### ABOUT THIS EXERCISE
Repeat only the stretch of lines below that runs from the line with "read_string_loop fuel buff_start" through the line with "(start t) w)", unaltered.

[Start of Attachment]

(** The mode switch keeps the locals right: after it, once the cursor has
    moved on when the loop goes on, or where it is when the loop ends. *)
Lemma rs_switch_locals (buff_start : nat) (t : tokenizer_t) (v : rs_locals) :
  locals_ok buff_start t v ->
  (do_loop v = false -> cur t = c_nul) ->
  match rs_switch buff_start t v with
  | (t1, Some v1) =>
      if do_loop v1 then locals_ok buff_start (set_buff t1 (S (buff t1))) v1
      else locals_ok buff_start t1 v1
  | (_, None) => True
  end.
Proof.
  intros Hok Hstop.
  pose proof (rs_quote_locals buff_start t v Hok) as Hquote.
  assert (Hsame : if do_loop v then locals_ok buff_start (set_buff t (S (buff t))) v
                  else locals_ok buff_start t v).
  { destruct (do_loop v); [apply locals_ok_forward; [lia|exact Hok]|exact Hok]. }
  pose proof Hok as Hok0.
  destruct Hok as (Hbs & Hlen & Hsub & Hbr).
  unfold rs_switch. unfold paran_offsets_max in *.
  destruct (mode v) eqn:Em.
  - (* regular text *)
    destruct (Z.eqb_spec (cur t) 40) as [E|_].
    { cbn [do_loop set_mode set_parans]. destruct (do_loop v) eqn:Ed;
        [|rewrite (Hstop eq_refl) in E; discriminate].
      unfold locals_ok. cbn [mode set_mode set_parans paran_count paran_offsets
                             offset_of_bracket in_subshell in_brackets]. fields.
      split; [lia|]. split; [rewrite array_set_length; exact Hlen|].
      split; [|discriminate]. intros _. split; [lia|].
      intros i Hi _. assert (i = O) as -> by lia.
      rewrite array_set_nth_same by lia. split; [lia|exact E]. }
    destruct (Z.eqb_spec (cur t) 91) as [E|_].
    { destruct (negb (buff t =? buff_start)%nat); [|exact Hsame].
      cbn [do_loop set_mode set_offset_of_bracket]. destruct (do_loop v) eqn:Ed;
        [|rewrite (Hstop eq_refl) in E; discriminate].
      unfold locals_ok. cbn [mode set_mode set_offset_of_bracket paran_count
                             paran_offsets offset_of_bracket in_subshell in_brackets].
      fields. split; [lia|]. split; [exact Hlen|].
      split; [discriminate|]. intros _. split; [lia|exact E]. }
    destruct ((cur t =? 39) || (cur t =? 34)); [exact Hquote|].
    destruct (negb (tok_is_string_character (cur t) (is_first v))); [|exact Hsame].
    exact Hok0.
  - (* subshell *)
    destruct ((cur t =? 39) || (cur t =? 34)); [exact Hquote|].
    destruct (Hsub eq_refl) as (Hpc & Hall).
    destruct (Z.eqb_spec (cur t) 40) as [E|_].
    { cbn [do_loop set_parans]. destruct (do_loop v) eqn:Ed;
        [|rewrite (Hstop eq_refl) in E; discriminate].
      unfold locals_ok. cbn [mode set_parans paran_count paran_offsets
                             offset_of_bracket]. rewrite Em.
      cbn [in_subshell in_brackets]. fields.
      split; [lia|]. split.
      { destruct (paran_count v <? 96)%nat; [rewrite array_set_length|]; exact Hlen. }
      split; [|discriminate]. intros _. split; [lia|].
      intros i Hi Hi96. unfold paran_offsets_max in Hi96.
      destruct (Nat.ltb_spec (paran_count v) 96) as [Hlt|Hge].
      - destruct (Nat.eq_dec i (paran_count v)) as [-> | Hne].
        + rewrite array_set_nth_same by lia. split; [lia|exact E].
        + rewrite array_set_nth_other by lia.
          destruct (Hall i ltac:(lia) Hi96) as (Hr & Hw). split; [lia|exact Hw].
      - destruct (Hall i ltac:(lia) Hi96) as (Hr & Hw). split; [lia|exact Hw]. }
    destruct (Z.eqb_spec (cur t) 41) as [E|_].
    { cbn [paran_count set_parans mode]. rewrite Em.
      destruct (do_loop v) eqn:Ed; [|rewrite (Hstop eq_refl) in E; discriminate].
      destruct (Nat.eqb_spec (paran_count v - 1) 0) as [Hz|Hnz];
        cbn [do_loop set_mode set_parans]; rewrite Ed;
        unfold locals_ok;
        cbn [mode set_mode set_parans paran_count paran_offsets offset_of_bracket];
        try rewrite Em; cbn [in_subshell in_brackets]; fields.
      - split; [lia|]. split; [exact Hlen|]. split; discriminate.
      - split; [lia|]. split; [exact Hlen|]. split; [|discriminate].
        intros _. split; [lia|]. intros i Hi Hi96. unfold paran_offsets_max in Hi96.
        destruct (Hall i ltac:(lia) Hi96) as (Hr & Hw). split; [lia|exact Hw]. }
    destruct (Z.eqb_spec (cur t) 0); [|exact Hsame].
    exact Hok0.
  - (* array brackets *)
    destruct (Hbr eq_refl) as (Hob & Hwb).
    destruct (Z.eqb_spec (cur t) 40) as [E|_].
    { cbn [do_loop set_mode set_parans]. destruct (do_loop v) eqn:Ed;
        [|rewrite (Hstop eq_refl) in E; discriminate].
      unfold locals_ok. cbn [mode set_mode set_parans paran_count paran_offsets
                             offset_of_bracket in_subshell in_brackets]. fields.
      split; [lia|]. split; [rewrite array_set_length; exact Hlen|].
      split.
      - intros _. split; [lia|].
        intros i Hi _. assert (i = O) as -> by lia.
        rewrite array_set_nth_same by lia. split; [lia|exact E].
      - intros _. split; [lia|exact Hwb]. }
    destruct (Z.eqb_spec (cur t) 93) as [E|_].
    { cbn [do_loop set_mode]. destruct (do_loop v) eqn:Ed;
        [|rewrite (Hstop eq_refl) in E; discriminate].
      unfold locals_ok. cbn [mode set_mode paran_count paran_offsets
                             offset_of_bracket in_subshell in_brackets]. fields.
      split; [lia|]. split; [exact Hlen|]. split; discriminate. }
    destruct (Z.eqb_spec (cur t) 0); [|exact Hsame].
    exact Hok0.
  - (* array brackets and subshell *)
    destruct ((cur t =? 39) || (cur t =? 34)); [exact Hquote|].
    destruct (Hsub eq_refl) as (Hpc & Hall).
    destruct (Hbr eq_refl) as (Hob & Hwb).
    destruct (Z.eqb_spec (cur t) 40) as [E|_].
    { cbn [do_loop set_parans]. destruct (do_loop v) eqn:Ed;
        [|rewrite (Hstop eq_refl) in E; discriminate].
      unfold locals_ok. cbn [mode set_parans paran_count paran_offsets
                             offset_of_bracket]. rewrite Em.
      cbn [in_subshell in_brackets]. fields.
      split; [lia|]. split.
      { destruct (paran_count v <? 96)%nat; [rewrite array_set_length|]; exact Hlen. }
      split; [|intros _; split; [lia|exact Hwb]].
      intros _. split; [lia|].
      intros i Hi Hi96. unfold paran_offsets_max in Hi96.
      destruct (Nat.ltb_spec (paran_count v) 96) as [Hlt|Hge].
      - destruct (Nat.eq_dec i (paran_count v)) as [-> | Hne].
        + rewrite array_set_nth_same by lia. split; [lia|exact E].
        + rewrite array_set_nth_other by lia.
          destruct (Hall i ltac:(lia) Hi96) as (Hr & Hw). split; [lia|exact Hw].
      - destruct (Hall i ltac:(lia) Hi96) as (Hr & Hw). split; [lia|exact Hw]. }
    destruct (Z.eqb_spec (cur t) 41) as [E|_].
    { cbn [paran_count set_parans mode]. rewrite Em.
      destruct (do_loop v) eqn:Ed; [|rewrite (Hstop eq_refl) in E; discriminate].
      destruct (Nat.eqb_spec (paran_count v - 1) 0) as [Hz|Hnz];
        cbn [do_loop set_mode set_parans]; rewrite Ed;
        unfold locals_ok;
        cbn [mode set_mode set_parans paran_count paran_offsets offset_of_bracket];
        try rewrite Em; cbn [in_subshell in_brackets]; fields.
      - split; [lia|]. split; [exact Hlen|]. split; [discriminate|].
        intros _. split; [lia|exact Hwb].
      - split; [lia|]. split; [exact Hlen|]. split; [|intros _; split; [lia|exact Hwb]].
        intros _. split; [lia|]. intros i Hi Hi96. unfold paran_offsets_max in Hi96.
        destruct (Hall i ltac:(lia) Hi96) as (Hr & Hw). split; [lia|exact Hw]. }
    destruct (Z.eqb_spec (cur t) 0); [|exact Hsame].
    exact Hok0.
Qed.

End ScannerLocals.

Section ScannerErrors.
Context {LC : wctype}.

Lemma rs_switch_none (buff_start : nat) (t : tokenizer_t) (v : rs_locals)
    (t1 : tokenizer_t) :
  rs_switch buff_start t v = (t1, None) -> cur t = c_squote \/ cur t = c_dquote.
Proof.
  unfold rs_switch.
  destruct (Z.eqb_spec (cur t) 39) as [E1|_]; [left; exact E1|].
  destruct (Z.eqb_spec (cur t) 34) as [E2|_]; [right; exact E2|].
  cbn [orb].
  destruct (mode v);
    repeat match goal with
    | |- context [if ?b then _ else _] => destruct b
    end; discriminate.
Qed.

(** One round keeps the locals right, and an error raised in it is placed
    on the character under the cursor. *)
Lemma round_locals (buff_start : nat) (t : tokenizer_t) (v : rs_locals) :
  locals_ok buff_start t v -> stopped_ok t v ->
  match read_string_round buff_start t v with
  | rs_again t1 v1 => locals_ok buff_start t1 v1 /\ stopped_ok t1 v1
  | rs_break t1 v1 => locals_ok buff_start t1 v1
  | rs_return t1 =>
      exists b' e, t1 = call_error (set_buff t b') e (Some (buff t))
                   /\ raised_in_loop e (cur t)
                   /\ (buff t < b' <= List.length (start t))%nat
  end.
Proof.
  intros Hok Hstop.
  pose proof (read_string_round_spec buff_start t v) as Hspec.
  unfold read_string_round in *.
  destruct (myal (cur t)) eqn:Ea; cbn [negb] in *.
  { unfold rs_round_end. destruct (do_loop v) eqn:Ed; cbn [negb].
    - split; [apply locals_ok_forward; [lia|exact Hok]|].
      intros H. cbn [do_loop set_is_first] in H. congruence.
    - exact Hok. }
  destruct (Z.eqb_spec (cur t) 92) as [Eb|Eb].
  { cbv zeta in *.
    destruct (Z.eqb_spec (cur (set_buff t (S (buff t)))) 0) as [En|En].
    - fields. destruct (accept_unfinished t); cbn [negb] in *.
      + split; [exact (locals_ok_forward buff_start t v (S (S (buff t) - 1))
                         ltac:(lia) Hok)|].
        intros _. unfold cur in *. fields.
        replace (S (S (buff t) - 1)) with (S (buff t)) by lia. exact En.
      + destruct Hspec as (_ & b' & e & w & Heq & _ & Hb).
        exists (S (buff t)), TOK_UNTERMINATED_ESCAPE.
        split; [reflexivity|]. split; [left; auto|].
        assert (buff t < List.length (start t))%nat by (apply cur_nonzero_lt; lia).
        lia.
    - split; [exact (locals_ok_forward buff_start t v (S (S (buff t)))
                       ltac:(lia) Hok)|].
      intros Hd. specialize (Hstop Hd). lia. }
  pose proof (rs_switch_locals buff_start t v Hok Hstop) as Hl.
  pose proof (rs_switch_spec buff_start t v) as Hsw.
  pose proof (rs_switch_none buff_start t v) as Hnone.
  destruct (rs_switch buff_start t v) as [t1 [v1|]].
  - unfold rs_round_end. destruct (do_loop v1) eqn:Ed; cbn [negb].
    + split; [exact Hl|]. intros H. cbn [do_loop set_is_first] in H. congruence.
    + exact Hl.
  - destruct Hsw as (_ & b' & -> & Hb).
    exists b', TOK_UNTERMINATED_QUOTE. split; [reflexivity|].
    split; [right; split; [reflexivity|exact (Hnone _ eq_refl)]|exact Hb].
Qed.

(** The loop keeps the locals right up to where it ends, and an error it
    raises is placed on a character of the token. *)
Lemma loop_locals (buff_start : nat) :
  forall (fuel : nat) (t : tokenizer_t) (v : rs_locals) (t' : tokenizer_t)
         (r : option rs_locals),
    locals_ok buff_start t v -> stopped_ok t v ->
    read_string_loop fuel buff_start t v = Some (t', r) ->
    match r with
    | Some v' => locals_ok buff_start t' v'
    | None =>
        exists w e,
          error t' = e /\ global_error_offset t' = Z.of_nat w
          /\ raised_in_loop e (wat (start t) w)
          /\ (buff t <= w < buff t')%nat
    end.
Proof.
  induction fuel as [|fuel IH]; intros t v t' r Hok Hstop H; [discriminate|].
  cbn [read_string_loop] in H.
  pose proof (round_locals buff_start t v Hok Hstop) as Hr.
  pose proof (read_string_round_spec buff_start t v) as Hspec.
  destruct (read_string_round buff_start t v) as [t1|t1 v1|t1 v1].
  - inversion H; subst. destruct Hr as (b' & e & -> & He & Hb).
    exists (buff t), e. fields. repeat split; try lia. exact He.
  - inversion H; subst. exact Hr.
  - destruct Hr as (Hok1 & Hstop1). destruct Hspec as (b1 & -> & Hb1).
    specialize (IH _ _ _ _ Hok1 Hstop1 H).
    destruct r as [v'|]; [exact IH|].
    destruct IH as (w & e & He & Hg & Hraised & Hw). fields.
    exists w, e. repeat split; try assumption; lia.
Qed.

[End of Attachment]

### THE COMPLETED TASK
    read_string_loop fuel buff_start t v = Some (t', r) ->
    match r with
    | Some v' => locals_ok buff_start t' v'
    | None =>
        exists w e,
          error t' = e /\ global_error_offset t' = Z.of_nat w
          /\ raised_in_loop e (wat (start t) w)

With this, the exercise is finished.